Gender Neutral Washrooms

The university that I attend is fighting a move to create gender neutral bathrooms. We have a few gender neutral washrooms already, but apparently the university wants to get rid of them. Now the Gender and Sexuality people on campus have to prove that gender neutral bathrooms are necessary. This has quite a few people pissed off.

Our university has trans* students who can’t use the regular bathrooms for fear of backlash. The gender neutral bathrooms give them a place to go. I’d like to know what the university expects the trans* students to do if they take away their only safe bathrooms.

Personally, I think gendered bathrooms should be gotten rid of all together. The people who want to peep on people will find ways to do so regardless of the sign on the door. The rest of us will do what we’ve always done: we will walk to the nearest stall without looking at anybody, we will do our business, and we will get out of there. The only problem I can foresee would be the urinals. But there’s an easy solution there too: put stalls around them. So why are we so insistent on having gender-segregated bathrooms.

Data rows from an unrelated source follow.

(** * run-tests.py: the PySpark parallel test scheduler

  A shallow embedding of [python/run-tests.py]: the priority queue of
  pending (executable, goal) tasks, the per-task runner with its isolated
  directories, subprocess environment, failure reporter and skip
  registry, and the single-consumer worker loop of [main]. *)

From Stdlib Require Import ZArith Lia Ascii String OrderedTypeEx.
From stdpp Require Import gmap strings list fin_maps sorting.

Local Open Scope string_scope.
Local Open Scope Z_scope.
Local Open Scope nat_scope.
Local Open Scope list_scope.

(** ** [heapq]: the array heap underneath [queue.PriorityQueue]

  [PriorityQueue._put] is [heappush(self.queue, item)] and
  [PriorityQueue._get] is [heappop(self.queue)].  The heap is a Python
  list updated by index; the comparison is the item type's [<]. *)

Module heapq.
Section heap.
Context {A : Type}.
Variable lt : A → A → bool.

(** [not (b < a)] *)
Definition le (a b : A) : Prop := lt b a = false.

(** [(pos - 1) >> 1] *)
Definition parent (pos : nat) : nat := (pos - 1) / 2.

10 responses to “Gender Neutral Washrooms

  • mrheslop

    Issues like this are often dismissed, even by a lot of non-conservatives, as fanciful, first-world social justice nonsense, but because societal norms are influenced by assumptions we make about ourselves and others, which are often informed by traditions begun in very different cultural contexts, they’re worth talking about. Not everyone has a simple dichotomous gender identity, or should, as our ancestors might once have believed, their beliefs forming still-dominant societal norms. Ignoring the impact a few of those norms can sometimes have on the trans-gendered is mean-spirited at best, and socially regressive at worst.
    Anyway, good post, and thanks for the read!


  • Joanne Corey

    Making all bathrooms gender neutral, with stalls for privacy, makes sense. It would also alleviate the problem that often happens in public places where there is a line for the women’s rest room while the men’s rest room is not being used.


  • The Final Rinse

    This really stinks. A few gender neutral restrooms around make life alot more comfortable. I don’t back down entirely from gendered bathrooms, but I know that I am rarely 100% safe in one. I know most of the non-gendered restrooms within miles of me: I suspect that most other transgender or gender variant people do as well.


  • nikeyo

    We had an proposed legislation for trans allowed in whatever bathroom they felt comfortable in shot down. Sadly, there wasn’t as much talk about it as one with an open mind would help.

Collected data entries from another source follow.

(** ** Batches *)

(** X7: on a batch of well-formed messages the loop returns normally and
    attaches exactly one reaction per target sticker message of the batch,
    whether the calls of the client succeed or fail. *)
Theorem batch_reacts_once_per_target
  {B : Type} {api : TeleBot B} (self : AutoReactBot) (msgs : list Message)
  (w : World B) :
  Forall well_formed msgs ->
  fst (process_new_messages (_setup_handlers self) msgs w) = Return tt
  /\ count is_set_message_reaction
       (trace (snd (process_new_messages (_setup_handlers self) msgs w)))
     = (count is_set_message_reaction (trace w)
        + List.length (filter (is_target self) msgs))%nat.
Proof.
  intros Hwf. revert w.
  induction Hwf as [|m rest Hm _ IH]; intros w; [cbn; split; [reflexivity|lia]|].
  rewrite (process_new_messages_cons _ m rest w (notify_returns self m w Hm)).
  destruct (IH (snd (notify_handlers (_setup_handlers self) m w)))
    as [-> ->].
  split; [reflexivity|]. cbn [filter].
  destruct (notify_shape self m w) as [[-> ->]|[-> (evs & -> & Hsh)]];
    [lia|].
  destruct (reaction_events_counts _ _ _ _ Hsh) as (Hr & _ & _).
  change (detected m :: evs) with ([detected m] ++ evs)%list.
  rewrite !count_app.
  change (count is_set_message_reaction [detected m]) with 0%nat.
  cbn [List.length]. lia.
Qed.

Lemma batch_reacts_once_per_target_witness :
  fst (process_new_messages (_setup_handlers configured) busy_batch
         (Fake.boot forbidden)) = Return tt
  /\ count is_set_message_reaction
       (trace (snd (process_new_messages (_setup_handlers configured)
                      busy_batch (Fake.boot forbidden)))) = 2%nat.
Proof.
  apply (batch_reacts_once_per_target (api := Fake.api) configured
           busy_batch (Fake.boot forbidden)).
  repeat constructor; unfold well_formed; cbn; congruence.
Defined.

(** X8: a batch of well-formed messages none of which is a target sticker
    is consumed without any effect: no call, no record, the client
    untouched. *)
Theorem batch_without_target_is_ignored
  {B : Type} {api : TeleBot B} (self : AutoReactBot) (msgs : list Message)
  (w : World B) :
  Forall well_formed msgs ->
  Forall (fun m => is_target self m = false) msgs ->
  process_new_messages (_setup_handlers self) msgs w = (Return tt, w).
Proof.
  intros Hwf. induction Hwf as [|m rest Hm _ IH]; intros Hno; [reflexivity|].
  inversion Hno as [|m' rest' Hmt Hrest]; subst.
  rewrite (process_new_messages_cons _ m rest w (notify_returns self m w Hm)).
  destruct (notify_shape self m w) as [[_ ->]|[Ht _]]; [exact (IH Hrest)|].
  congruence.
Qed.

Lemma batch_without_target_is_ignored_witness :
  process_new_messages (_setup_handlers configured) dull_batch
    (Fake.boot forbidden)
  = (Return tt, Fake.boot forbidden).
Proof.
  apply (batch_without_target_is_ignored (api := Fake.api)).
  - repeat constructor; unfold well_formed; cbn; congruence.
  - repeat constructor.
Defined.

Lemma caused_by_incl (self : AutoReactBot) (l1 l2 : list Message)
      (ev : Event) :
  incl l1 l2 -> caused_by self l1 ev -> caused_by self l2 ev.
Proof.
  intros Hincl. destruct ev; cbn; try tauto.
  - intros (Hr & Hb & m & Hin & H). repeat split; try assumption.
    exists m. split; [apply Hincl, Hin | exact H].
  - intros (Ht & m & Hin & H). split; [assumption|].
    exists m. split; [apply Hincl, Hin | exact H].
Qed.

(** X9: every reaction and every reply of a batch points at a target
    sticker message of that batch: its chat, its message id, the
    configured emoji (not big), the canned text.  The bot never reacts or
    replies to anything else. *)
Theorem batch_calls_point_at_targets
  {B : Type} {api : TeleBot B} (self : AutoReactBot) (msgs : list Message)
  (w : World B) :
  exists evs,
    trace (snd (process_new_messages (_setup_handlers self) msgs w))
    = (trace w ++ evs)%list
    /\ Forall (caused_by self msgs) evs.
Proof.
  change (adds (caused_by self msgs) w
            (snd (process_new_messages (_setup_handlers self) msgs w))).
  revert w; induction msgs as [|m rest IH]; intros w; [apply adds_refl|].
  assert (Hm : adds (caused_by self (m :: rest)) w
                 (snd (notify_handlers (_setup_handlers self) m w))).
  { destruct (notify_shape self m w) as [[_ ->]|[Ht (evs & Htr & Hsh)]];
      [apply adds_refl|].
    exists (detected m :: evs). split; [exact Htr|].
    assert (Hex : exists m0, In m0 (m :: rest) /\ is_target self m0 = true
                   /\ Chat.id (chat m) = Chat.id (chat m0)
                   /\ message_id m = message_id_of m0)
      by (exists m; repeat split; [now left | exact Ht]).
    assert (Hex' : exists m0, In m0 (m :: rest) /\ is_target self m0 = true
                   /\ Chat.id (chat m) = Chat.id (chat m0)
                   /\ Some (message_id m) = Some (message_id_of m0))
      by (exists m; repeat split; [now left | exact Ht]).
    constructor; [exact I|].
    destruct Hsh as (lvl & txt & [->|[->| ->]]);
      repeat constructor; cbn; auto. }
  cbn [process_new_messages]. unfold bind.
  destruct (notify_handlers (_setup_handlers self) m w) as [[[]|e|] w'];
    cbn [snd] in *; [|exact Hm|exact Hm].
  apply (adds_trans _ w w' _ Hm).
  destruct (IH w') as (evs & Htr & F). exists evs. split; [exact Htr|].
  revert F. apply Forall_impl. intros ev.
  apply caused_by_incl. now apply incl_tl, incl_refl.
Qed.

(** ** The configuration *)

Lemma list_in_ext (x : string) (l1 l2 : list string) :
  (In x l1 <-> In x l2) -> list_in x l1 = list_in x l2.
Proof.
  intros H. destruct (list_in x l1) eqn:E1, (list_in x l2) eqn:E2;
    try reflexivity.
  - apply list_in_spec, H, list_in_spec in E1. congruence.
  - apply list_in_spec, H, list_in_spec in E2. congruence.
Qed.

Section SameTargets.
Context {B : Type} {api : TeleBot B}.
Variables self1 self2 : AutoReactBot.
Hypothesis same_emoji : reaction_emoji self1 = reaction_emoji self2.
Hypothesis same_targets :
  forall x, In x (target_sticker_ids self1) <-> In x (target_sticker_ids self2).

Lemma add_reaction_same (chat_id message_id : Z) (w : World B) :
  _add_reaction self1 chat_id message_id w
  = _add_reaction self2 chat_id message_id w.
Proof.
  destruct self1 as [ids1 emoji1], self2 as [ids2 emoji2].
  cbn in same_emoji. subst emoji2. reflexivity.
Qed.

Lemma notify_same (m : Message) (w : World B) :
  notify_handlers (_setup_handlers self1) m w
  = notify_handlers (_setup_handlers self2) m w.
Proof.
  rewrite !notify_run.
  destruct (list_in (content_type m) ["sticker"]); [|reflexivity].
  destruct (sticker m) as [s|]; [|reflexivity].
  rewrite (list_in_ext _ _ _ (same_targets (Sticker.file_unique_id s))).
  destruct (list_in _ (target_sticker_ids self2)); [|reflexivity].
  apply add_reaction_same.
Qed.

Lemma process_same (msgs : list Message) (w : World B) :
  process_new_messages (_setup_handlers self1) msgs w
  = process_new_messages (_setup_handlers self2) msgs w.
Proof.
  revert w; induction msgs as [|m rest IH]; intros w; [reflexivity|].
  cbn [process_new_messages]. unfold bind. rewrite notify_same.
  destruct (notify_handlers (_setup_handlers self2) m w) as [[[]|e|] w'];
    [apply IH | reflexivity | reflexivity].
Qed.

Lemma polling_loop_same (long_polling_timeout : Z) (fuel : nat)
      (w : World B) :
  polling_loop (_setup_handlers self1) long_polling_timeout fuel w
  = polling_loop (_setup_handlers self2) long_polling_timeout fuel w.
Proof.
  revert w; induction fuel as [|fuel IH]; intros w; [reflexivity|].
  cbn [polling_loop].
  destruct (get_updates long_polling_timeout (client w)) as [[msgs|e|] b];
    [|reflexivity|reflexivity].
  unfold bind. rewrite process_same.
  destruct (process_new_messages (_setup_handlers self2) msgs _)
    as [[[]|e|] w']; [apply IH | reflexivity | reflexivity].
Qed.

Lemma start_same (fuel : nat) (w : World B) :
  start self1 fuel w = start self2 fuel w.
Proof.
  rewrite !start_run. unfold try_except, bot_polling, bind, emit.
  rewrite polling_loop_same. reflexivity.
Qed.

End SameTargets.

(** X10: the list of targets matters as a set: two bots with the same
    emoji whose lists have the same members, in whatever order and with
    whatever repetitions, behave alike on every run of [start]. *)
Theorem targets_matter_as_a_set
  {B : Type} {api : TeleBot B} (self1 self2 : AutoReactBot) (fuel : nat)
  (w : World B) :
  reaction_emoji self1 = reaction_emoji self2 ->
  (forall x, In x (target_sticker_ids self1)
             <-> In x (target_sticker_ids self2)) ->
  start self1 fuel w = start self2 fuel w.
Proof.
  intros Hemoji Hids. exact (start_same self1 self2 Hemoji Hids fuel w).
Qed.

Lemma targets_matter_as_a_set_witness :
  start configured 2 (Fake.boot session)
  = start shuffled 2 (Fake.boot session).
Proof.
  apply (targets_matter_as_a_set (api := Fake.api) configured shuffled).
  - reflexivity.
  - intros x. cbn. tauto.
Defined.

(** ** Construction and start *)

(** X11: once the client is built, the constructor completes with the
    bot configured as asked, whatever the identity lookup does; it calls
    the client once, for [get_me], and everything else it adds to the
    trace is a record. *)
Theorem constructor_completes_once_client_built
  {B : Type} {api : TeleBot B} (repr : list string -> string)
  (targets : list string) (emoji : string) (w : World B) :
  fst (__init__ repr targets emoji w)
  = Return {| target_sticker_ids := targets; reaction_emoji := emoji |}
  /\ client (snd (__init__ repr targets emoji w)) = snd (get_me (client w))
  /\ exists records,
       trace (snd (__init__ repr targets emoji w))
       = (trace w ++ GetMe :: records)%list
       /\ Forall (fun ev => exists level msg, ev = Log level msg) records.
Proof.
  rewrite init_run.
  destruct (get_me (client w)) as [[e|u] b]; cbn [fst snd client trace];
    (split; [reflexivity|]; split; [reflexivity|]);
    eexists; (split; [reflexivity|]); repeat constructor; eauto.
Qed.

(** X12: when the identity lookup succeeds the constructor writes three
    records at info level: the username of the bot, the configured
    identifiers and the configured emoji. *)
Theorem constructor_logs_configuration
  {B : Type} {api : TeleBot B} (repr : list string -> string)
  (targets : list string) (emoji : string) (w : World B) (bot_info : User.t) :
  fst (get_me (client w)) = inr bot_info ->
  trace (snd (__init__ repr targets emoji w))
  = (trace w
     ++ [GetMe;
         Log INFO ("Bot started: @" ++ User.username bot_info);
         Log INFO ("Watching for sticker IDs: " ++ repr targets);
         Log INFO ("Will react with: " ++ emoji)])%list.
Proof.
  intros Hme. rewrite init_run.
  destruct (get_me (client w)) as [[e|u] b]; cbn [fst] in Hme;
    [discriminate|].
  injection Hme as ->. reflexivity.
Qed.

Lemma constructor_logs_configuration_witness :
  trace (snd (__init__ Fake.repr TARGET_STICKER_IDS REACTION_EMOJI
                (Fake.boot Fake.quiet)))
  = [GetMe;
     Log INFO "Bot started: @CapyBot";
     Log INFO
       "Watching for sticker IDs: ['AgADZwADuRtZCw', 'AgADLXUAAkw0aEk', 'AgADtnYAAuLomUs']";
     Log INFO "Will react with: 👎"].
Proof.
  exact (constructor_logs_configuration (api := Fake.api) Fake.repr
           TARGET_STICKER_IDS REACTION_EMOJI (Fake.boot Fake.quiet)
           (User.Build "CapyBot") eq_refl).
Defined.

(** X13: when the receive loop ends without raising, [start] returns
    normally and writes nothing after it: only a failure or an interrupt
    of the loop is logged. *)
Theorem polling_end_is_silent
  {B : Type} {api : TeleBot B} (self : AutoReactBot) (fuel : nat)
  (w w1 : World B) :
  bot_polling (_setup_handlers self) 20 20 true true fuel
    (extend w start_banner) = (Return tt, w1) ->
  start self fuel w = (Return tt, w1).
Proof.
  intros Hpoll. rewrite start_run. unfold try_except. now rewrite Hpoll.
Qed.

Lemma polling_end_is_silent_witness :
  start configured 1 (Fake.boot Fake.quiet)
  = (Return tt,
     {| client := Fake.quiet;
        trace := (start_banner ++ [Polling 20 20 true true])%list |}).
Proof.
  apply (polling_end_is_silent (api := Fake.api) configured 1
           (Fake.boot Fake.quiet)).
  reflexivity.
Defined.

Lemma start_prefix {B : Type} {api : TeleBot B} (self : AutoReactBot)
      (fuel : nat) (w : World B) :
  exists rest,
    trace (snd (start self fuel w))
    = (trace w ++ start_banner ++ Polling 20 20 true true :: rest)%list.
Proof.
  rewrite start_run. unfold try_except, bot_polling, bind, emit.
  set (w3 := {| client := _; trace := _ |}).
  assert (H3 : trace w3
               = (trace w ++ start_banner ++ [Polling 20 20 true true])%list)
    by (unfold w3, extend; cbn [client trace]; now rewrite <- app_assoc).
  assert (Hloop : adds (fun _ => True) w3
                    (snd (polling_loop (_setup_handlers self) 20 fuel w3))).
  { apply polling_loop_lift.
    - apply adds_refl.
    - apply adds_trans.
    - intros m w0.
      destruct (notify_shape self m w0) as [[_ ->]|[_ (evs & Htr & _)]];
        [apply adds_refl|].
      exists (detected m :: evs). split; [exact Htr|].
      apply Forall_forall. trivial.
    - apply adds_client. }
  destruct Hloop as (evs & Htr & _).
  assert (Hshape : forall tr,
             (trace w3 ++ tr)%list
             = (trace w ++ start_banner ++ Polling 20 20 true true :: tr)%list).
  { intros tr. rewrite H3, <- !app_assoc. reflexivity. }
  destruct (polling_loop _ 20 fuel w3) as [[[]|e|] w4]; cbn [snd] in *.
  - exists evs. now rewrite Htr, Hshape.
  - destruct e as [|[msg|msg]]; cbn [find_clause isinstance];
      unfold logger_info, logger_error, bind, emit, raise; cbn [snd trace];
      eexists; rewrite Htr, <- app_assoc, Hshape; reflexivity.
  - exists evs. now rewrite Htr, Hshape.
Qed.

    There are still far too many people that thing trans are wrong. Just as homosexuality is mind-blowingly still seen as an evil. Ignorance spreads like a disease, where as enlightenment comes with difficulty.

    I also would not be surprised if they had religious funders who threatened withdrawing support if allowed. You know… Politcs and money.


    • hessianwithteeth

      My university is quite conservative, so I wouldn’t be surprised if that was part of the issue. Few people would be willing to say much against homosexuality, but transphobia still run strong here. I hope we’re able to convince them to keep the bathrooms though.


  • George Davis

    What is the university’s rationale for getting rid of gender neutral bathrooms? They seem like something that make life easier for everyone.

    Here is an argument you might be able to use with the university:

    College-aged people who are transgender are very unlikely to have already transitioned physically. This makes it hard for them to use any bathrooms without being given a hard time.

    Furthermore, trans people who are college-aged should be able to take as much time as they need to explore their identity and figure out exactly how they want to present themselves. Pressure to physically transition is a bad idea; pushing people to be able to fit into one bathroom or the other pushes medical transition. Medical transition is not the best solution for everyone.

    Another alternative would be to suggest that the university create more “family restrooms”; students who are trans would then be able to use them. This costs more and is probably not as helpful to the students, but family restrooms are a pretty mainstream option that won’t upset anyone.

    As a last ditch option, students can unofficially designate some bathrooms as gender neutral. This only works if all the students are on board with the idea, or at least not strongly opposed to it. (And the bathrooms should be chosen strategically – i.e. not next to the alumni office, etc.)